■ TASK BRIEF
Please write out exactly the lines of the data below from the line holding "TransferContext A) : Prop" through the line holding "(forall r, is_batch_start", and leave out the rest.

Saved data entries
(* ===== verification/TransferPool.v ===== *)
(** The pool of transfer slots of one device (cs/transfer_pool.h,
    cs/transfer_pool.cc).

    A slot bundles the runtime context, default stream, HCOMM thread, notify,
    error flag and optional UB worker stream that one transfer uses.  The pool
    hands free slots out in FIFO order, takes them back on [Release], rebuilds
    them on [Abort], and owns every runtime resource of its slots.  The pool's
    mutex makes each public call atomic, so a call is one computation on the
    pool record. *)

From stdpp Require Import gmultiset countable.
From S2P Require Import Prelude Effects Runtime DeviceSupport.

(** * Constants *)
Definition kMaxPoolSize : Z := 8192.
Definition kDefaultThreadNum : Z := 1.
Definition kDefaultNotifyNumPerThread : Z := 0.
Definition kSyncContextKernelTimeoutMs : Z := 10 * 1000.
Definition kSyncContextRetryTimeoutMs : Z := 30 * 1000.
Definition kSyncContextRetryIntervalMs : Z := 100.
Definition kDeviceFuncGet : string := "HixlBatchGet".
Definition kDeviceFuncPut : string := "HixlBatchPut".
Definition kDeviceFuncSyncContext : string := "HixlSyncTransferContext".
Definition kUbMemFuncRead : string := "HixlUbMemBatchRead".
Definition kUbMemFuncWrite : string := "HixlUbMemBatchWrite".
Definition kHostMemMapDevPcieTh : Z := 3.
Definition kDevSvmMapHost : Z := 2.
Definition kHixlSyncParamVersion : Z := 1.
Definition TRANSFER_CONTEXT_OP_ADD : Z := 0.
Definition TRANSFER_CONTEXT_OP_DELETE : Z := 1.
Definition TRANSFER_THREAD_STATE_INITIALIZED : Z := 0.
Definition TRANSFER_THREAD_STATE_DELETING : Z := 1.
Definition TRANSFER_THREAD_STATE_DELETED : Z := 2.
(** sizeof(HixlTransferContextSyncEntry) *)
Definition sync_entry_size : Z := 128.
(** ** Brackets and error flags on every path *)
Definition marks (h : DevHistory) : nat * nat * nat :=
  (count is_batch_start h, count is_batch_end h, count is_flag_write h).

(** A computation that neither opens nor closes a batch nor writes a flag, and
    keeps all of the context but the task count. *)
Definition same_context (c c' : TransferContext) : Prop :=
  spin_lock c' = spin_lock c /\ tc_state c' = tc_state c /\
  tc_notify_id c' = tc_notify_id c /\ tc_err_flag_dev_va c' = tc_err_flag_dev_va c.

Definition quiet {A} (m : DevM TransferContext A) : Prop :=
  forall c h, wp m (fun _ c' h' => marks h' = marks h /\ same_context c c') c h.

Lemma quiet_bind {A B} (m : DevM TransferContext A) (k : A -> DevM TransferContext B) :
  quiet m -> (forall a, quiet (k a)) -> quiet (bind m k).
Proof.
  intros Hm Hk c h. apply wp_bind. eapply wp_mono; [apply Hm|].
  intros [e|a] c1 h1 [Hq Hc]; [done|]. eapply wp_mono; [apply Hk|].
  intros o c2 h2 [Hq2 Hc2]. split; [congruence|]. unfold same_context in *. intuition congruence.
Qed.

Lemma quiet_call {T} (op : DevOp T) :
  (forall r, is_batch_start (Ev op r) = false) -> is_batch_end (Ev op (reply_of T op [])) = false ->
  is_flag_write (Ev op (reply_of T op [])) = false -> quiet (call op).
Proof.
  intros H1 H2 H3 c h. apply wp_call. intros r _. split; [|done].
  unfold marks, count. destruct op; simpl in *; try done. by rewrite H1.
Qed.
(* ===== verification/TransferContexts.v ===== *)
(** The transfer contexts of the device process
    (ops/hixl_kernel/transfer_context_manager.cc, hixl_sync_transfer_context.cc,
    task_exception_handler.cc, and the locking of hixl_batch_transfer.cc).

    Contexts are shared objects: the manager's map holds references to them and a
    running kernel keeps its own reference after the map entry is erased, so they
    live in a heap of objects.  The file has the manager's operations as functions
    on that heap, the synchronisation kernel as their sequential composition, and
    an interleaving semantics of kernels, synchronisations and exception callbacks
    at the granularity of the atomic operations and lock acquisitions. *)

From S2P Require Import Prelude Effects Runtime RtReference DeviceKernel TransferPool.

(** * The manager *)
Record Manager := mkManager {
  objs : list TransferContext;
  contexts_ : gmap Z nat;
  callback_registered_ : bool
}.
Definition empty_manager : Manager := mkManager [] ∅ false.

Definition set_objs l m := mkManager l (contexts_ m) (callback_registered_ m).
Definition set_contexts c m := mkManager (objs m) c (callback_registered_ m).
Definition set_callback b m := mkManager (objs m) (contexts_ m) b.

(** Update the object [o]. *)
Definition upd_obj (o : nat) (f : TransferContext -> TransferContext) (m : Manager) : Manager :=
  set_objs (alter f o (objs m)) m.

Definition TransferContextManager_Get (t : Z) (m : Manager) : option nat := contexts_ m !! t.

(** The part of Add under the manager's mutex; returns the object. *)
Definition add_locked (t notify_id err_flag_dev_va : Z) (m : Manager) : nat * Manager :=
  let init c := mkTransferContext (spin_lock c) INITIALIZED notify_id err_flag_dev_va 0 in
  match contexts_ m !! t with
  | Some o => (o, upd_obj o init m)
  | None =>
      let o := length (objs m) in
      (o, mkManager (objs m ++ [init fresh_context]) (<[t := o]> (contexts_ m)) (callback_registered_ m))
  end.

(** EnableExceptionCallback and DisableExceptionCallback, given whether the HCOMM
    call succeeds. *)
Definition EnableExceptionCallback (register_ok : bool) (m : Manager) : Manager :=
  if callback_registered_ m then m else if register_ok then set_callback true m else m.
Definition DisableExceptionCallback (unregister_ok : bool) (m : Manager) : Manager :=
  if negb (callback_registered_ m) then m else if unregister_ok then set_callback false m else m.

(** The three parts of Delete under the manager's mutex: mark the context, try its
    lock, and erase it. *)
Definition delete_mark (o : nat) (m : Manager) : Manager := upd_obj o (SetState DELETING) m.
Definition obj_locked (o : nat) (m : Manager) : bool :=
  match objs m !! o with Some c => spin_lock c | None => true end.
Definition delete_finish (t : Z) (o : nat) (m : Manager) : Manager :=
  set_contexts (delete t (contexts_ m)) (upd_obj o (fun c => set_spin_lock false (SetState DELETED c)) m).
Definition obj_dispatched (o : nat) (m : Manager) : Z :=
  match objs m !! o with Some c => dispatched_tasks c | None => 0 end.

Definition state_code (s : ThreadState) : Z :=
  match s with
  | INITIALIZED => TRANSFER_THREAD_STATE_INITIALIZED
  | DELETING => TRANSFER_THREAD_STATE_DELETING
  | DELETED => TRANSFER_THREAD_STATE_DELETED
  end.

Definition TransferContextManager_Add (register_ok : bool) (t notify_id err_flag_dev_va : Z)
    (m : Manager) : ThreadState * Manager :=
  let '(_, m') := add_locked t notify_id err_flag_dev_va m in
  (INITIALIZED, EnableExceptionCallback register_ok m').

(** The state, the number written to [*out_dispatched] when it was written, and
    the manager. *)
Definition TransferContextManager_Delete (unregister_ok : bool) (t : Z) (m : Manager)
    : ThreadState * option Z * Manager :=
  match contexts_ m !! t with
  | None => (DELETED, None, m)
  | Some o =>
      let m1 := delete_mark o m in
      if obj_locked o m1 then (DELETING, None, m1)
      else
        let n := obj_dispatched o m1 in
        let m2 := delete_finish t o m1 in
        (DELETED, Some n,
         if bool_decide (contexts_ m2 = ∅) then DisableExceptionCallback unregister_ok m2 else m2)
  end.

(** * hixl_sync_transfer_context.cc *)
Definition ValidateSyncTransferContextParam (param : option HixlTransferContextSyncParam) : Status :=
  match param with
  | None => PARAM_INVALID
  | Some p =>
      if negb (sp_version p =? kHixlSyncParamVersion) then PARAM_INVALID
      else if negb (0 <? sp_entry_num p) then PARAM_INVALID
      else if sp_entry_list_addr p =? 0 then PARAM_INVALID
      else if sp_state_list_addr p =? 0 then PARAM_INVALID
      else SUCCESS
  end.
(* ===== verification/StarsSdma.v ===== *)
(** The UB memory kernel (ops/hixl_kernel/ubmem_stars_sdma.cc, ubmem_stars_sdma.h,
    ubmem_stars_rtsq.h, ubmem_rtsq_query.h, ubmem_aicpu_kernel.cc): descriptors are
    cut into SDMA tasks of less than 4 GiB, encoded as 64-byte STARS queue entries,
    and published in batches through the ring of a runtime queue (RTSQ).

    A queue entry is the list of its sixteen 32-bit words.  The driver (queue
    query and configuration, completion reports, clock, checked memory functions)
    is external: its calls are the operations of [SdOp]. *)

From S2P Require Import Prelude Effects DeviceKernel.

(** * Constants *)
Definition kSuccess : Z := 0.
Definition kFailed : Z := 1.
Definition kMaxRtsqEntriesPerPublish : Z := 128.
Definition kRtsqPollDefaultTimeoutSec : Z := 60.
Definition kNsPerSecond : Z := 1000000000.
Definition kNsPerMillisecond : Z := 1000000.
Definition kMaxSdmaTransferBytes : Z := 4294967295.
Definition kLogicCqReportCount : Z := 32.
Definition kStarsExistErrorMask : Z := 63.
Definition kUbMemRtsqEntryBytes : Z := 64.
Definition kUbMemA3NotifyIdLimit : Z := 2 ^ 13.
Definition kUbMemA5NotifyIdLimit : Z := 2 ^ 17.
Definition kUbMemKernelParamVersion : Z := 2.
Definition kMaxDescriptorsPerKernel : Z := 128.
Definition UINT16_MAX : Z := 65535.

(** * Data *)
Inductive UbMemStarsSqeFormat := kStarsV1 | kStarsV2.

Record UbMemAicpuTransferDesc := mkUbDesc {
  ud_src_addr : Z;
  ud_dst_addr : Z;
  ud_length : Z
}.

Record UbMemAicpuKernelParam := mkUbParam {
  up_desc_addr : Z;
  up_desc_count : Z;
  up_device_id : Z;
  up_rtsq_id : Z;
  up_rtsq_stream_id : Z;
  up_rtsq_task_id : Z;
  up_rtsq_logic_cq_id : Z;
  up_direction : Z;
  up_timeout_ms : Z;
  up_notify_id : Z;
  up_emit_notify_record : Z;
  up_status_addr : Z;
  up_transfer_ctx_key : Z;
  up_version : Z;
  up_sqe_format : Z
}.

Record UbMemRtsqState := mkRtsq {
  rq_device_id : Z;
  rq_sq_id : Z;
  rq_stream_id : Z;
  rq_logic_cq_id : Z;
  rq_next_task_id : Z;
  rq_base_addr : Z;
  rq_depth : Z;
  rq_head : Z;
  rq_tail : Z;
  rq_format : UbMemStarsSqeFormat
}.
Definition set_rq_next_task_id v q :=
  mkRtsq (rq_device_id q) (rq_sq_id q) (rq_stream_id q) (rq_logic_cq_id q) v (rq_base_addr q)
    (rq_depth q) (rq_head q) (rq_tail q) (rq_format q).
Definition set_rq_head v q :=
  mkRtsq (rq_device_id q) (rq_sq_id q) (rq_stream_id q) (rq_logic_cq_id q) (rq_next_task_id q)
    (rq_base_addr q) (rq_depth q) v (rq_tail q) (rq_format q).
Definition set_rq_tail v q :=
  mkRtsq (rq_device_id q) (rq_sq_id q) (rq_stream_id q) (rq_logic_cq_id q) (rq_next_task_id q)
    (rq_base_addr q) (rq_depth q) (rq_head q) v (rq_format q).

(** A queue entry: sixteen 32-bit words. *)
Definition Sqe : Type := list Z.

(** The queue and the batch of entries not yet published ([batch.entries] up to
    [batch.count]). *)
Record SdState := mkSdState { sd_queue : UbMemRtsqState; sd_batch : list Sqe }.
Definition with_queue q s := mkSdState q (sd_batch s).
Definition with_batch b s := mkSdState (sd_queue s) b.

(** * Encoding of the queue entries *)

(** Words 0 and 1, the header: type in bits 0-5; stream and task ids. *)
Definition header_words (type stream_id task_id : Z) : list Z :=
  [Z.land type 63; Z.lor (u16 stream_id) (Z.shiftl (u16 task_id) 16)].

(** Words 8 to 11 of the SDMA entries. *)
Definition address_words (source destination : Z) : list Z :=
  [u32 source; u32 (Z.shiftr source 32); u32 destination; u32 (Z.shiftr destination 32)].

(** Stars v1: credit in byte 14; sssv, dssv, sns, dns in bits 9-12 and qos in bits
    13-16 of word 4; length in word 7; link type in word 12. *)
Definition BuildA3SdmaSqe (source destination size task_id : Z) (q : UbMemRtsqState) : Sqe :=
  header_words 11 (rq_stream_id q) task_id
  ++ [0; Z.shiftl 240 16;
      Z.lor (Z.shiftl 1 9) (Z.lor (Z.shiftl 1 10) (Z.lor (Z.shiftl 1 11)
        (Z.lor (Z.shiftl 1 12) (Z.shiftl 6 13))));
      0; 0; u32 size]
  ++ address_words source destination
  ++ [0; 0; 0; 0].

(** Stars v2: sssv, dssv, sns, dns in bits 8-11 of word 4; qos in bits 27-30 of word
    5; length in word 12. *)
Definition BuildA5SdmaSqe (source destination size task_id : Z) (q : UbMemRtsqState) : Sqe :=
  header_words 11 (rq_stream_id q) task_id
  ++ [0; Z.shiftl 253 16;
      Z.lor (Z.shiftl 1 8) (Z.lor (Z.shiftl 1 9) (Z.lor (Z.shiftl 1 10) (Z.shiftl 1 11)));
      Z.shiftl 6 27; 0; 0]
  ++ address_words source destination
  ++ [u32 size; 0; 0; 0].

Definition BuildSdmaEntry (source destination size task_id : Z) (q : UbMemRtsqState) : Sqe :=
  match rq_format q with
  | kStarsV2 => BuildA5SdmaSqe source destination size task_id q
  | kStarsV1 => BuildA3SdmaSqe source destination size task_id q
  end.

(** The notify id is a bit field of 13 bits in stars v1 and 17 in stars v2. *)
Definition BuildA3NotifySqe (notify_id task_id : Z) (q : UbMemRtsqState) : Sqe :=
  header_words 6 (rq_stream_id q) task_id
  ++ [wrap 13 notify_id; Z.shiftl 254 16] ++ replicate 12 0.

Definition BuildA5NotifySqe (notify_id task_id : Z) (q : UbMemRtsqState) : Sqe :=
  header_words 6 (rq_stream_id q) task_id
  ++ [wrap 17 notify_id; Z.shiftl 253 16] ++ replicate 12 0.

Definition BuildNotifyEntry (notify_id task_id : Z) (q : UbMemRtsqState) : Sqe :=
  match rq_format q with
  | kStarsV2 => BuildA5NotifySqe notify_id task_id q
  | kStarsV1 => BuildA3NotifySqe notify_id task_id q
  end.

(** * Validation *)
Definition ResolveSqeFormat (param_format : Z) : option UbMemStarsSqeFormat :=
  if param_format =? 0 then Some kStarsV1
  else if param_format =? 1 then Some kStarsV2 else None.

Definition NotifyIdLimit (format : UbMemStarsSqeFormat) : Z :=
  match format with kStarsV2 => kUbMemA5NotifyIdLimit | kStarsV1 => kUbMemA3NotifyIdLimit end.

Definition IsValidDescriptor (d : UbMemAicpuTransferDesc) : bool :=
  if (ud_src_addr d =? 0) || (ud_dst_addr d =? 0) || (ud_length d =? 0) then false
  else (ud_length d <=? UINT64_MAX - ud_src_addr d) && (ud_length d <=? UINT64_MAX - ud_dst_addr d).

Definition AreValidDescriptors (descs : list UbMemAicpuTransferDesc) : bool :=
  forallb IsValidDescriptor descs.

(** The array of [desc_count] descriptors at the address [descs], [None] when it is
    null.  The result is the format and the array. *)
Definition ValidateSubmitArgs (param : UbMemAicpuKernelParam)
    (descs : option (list UbMemAicpuTransferDesc))
    : option (UbMemStarsSqeFormat * list UbMemAicpuTransferDesc) :=
  match descs with
  | None => None
  | Some ds =>
      if (up_desc_count param =? 0) || (1 <? up_emit_notify_record param) then None
      else match ResolveSqeFormat (up_sqe_format param) with
           | None => None
           | Some format =>
               if negb (up_emit_notify_record param =? 0) && (NotifyIdLimit format <=? up_notify_id param)
               then None
               else if AreValidDescriptors ds then Some (format, ds) else None
           end
  end.

(** [std::min] on the bytes of one SDMA task. *)
Definition block_size (remaining : Z) : Z := Z.min remaining kMaxSdmaTransferBytes.

(** * External calls *)
Inductive SqProp := SQ_BASE | SQ_DEPTH | SQ_HEAD | SQ_TAIL.

(** The reply of halCqReportRecv: a timeout, an error, or a number of reports with
    the error types in the buffer. *)
Inductive CqReply := CqTimeout | CqError | CqReports (n : Z) (error_types : list Z).

Inductive SdOp : Type -> Type :=
| halSqCqQuery (device_id sq_id : Z) (prop : SqProp) : SdOp (option (Z * Z))
| halSqCqConfigTail (device_id sq_id tail : Z) : SdOp bool
| drvGetLocalDevIDByHostDevID (host_device_id : Z) : SdOp (option Z)
| halResourceIdRestore (device_id stream_id : Z) : SdOp bool
| halCqReportRecv (device_id stream_id cq_id : Z) : SdOp CqReply
| clock_gettime_ns : SdOp (option Z)
| memcpy_ring (addr dest_max : Z) (entries : list Sqe) : SdOp bool
| memset_sqe : SdOp bool
| load_descs (addr count : Z) : SdOp (list UbMemAicpuTransferDesc)
| context_state (key : Z) : SdOp (option ThreadState)
| context_lock (key : Z) : SdOp unit
| context_state_locked (key : Z) : SdOp ThreadState
| context_unlock (key : Z) : SdOp unit
| store_status (addr result : Z) : SdOp unit.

■ EXERCISE ANSWER
Definition quiet {A} (m : DevM TransferContext A) : Prop :=
  forall c h, wp m (fun _ c' h' => marks h' = marks h /\ same_context c c') c h.

Lemma quiet_bind {A B} (m : DevM TransferContext A) (k : A -> DevM TransferContext B) :
  quiet m -> (forall a, quiet (k a)) -> quiet (bind m k).
Proof.
  intros Hm Hk c h. apply wp_bind. eapply wp_mono; [apply Hm|].
  intros [e|a] c1 h1 [Hq Hc]; [done|]. eapply wp_mono; [apply Hk|].
  intros o c2 h2 [Hq2 Hc2]. split; [congruence|]. unfold same_context in *. intuition congruence.
Qed.

Lemma quiet_call {T} (op : DevOp T) :
  (forall r, is_batch_start (Ev op r) = false) -> is_batch_end (Ev op (reply_of T op [])) = false ->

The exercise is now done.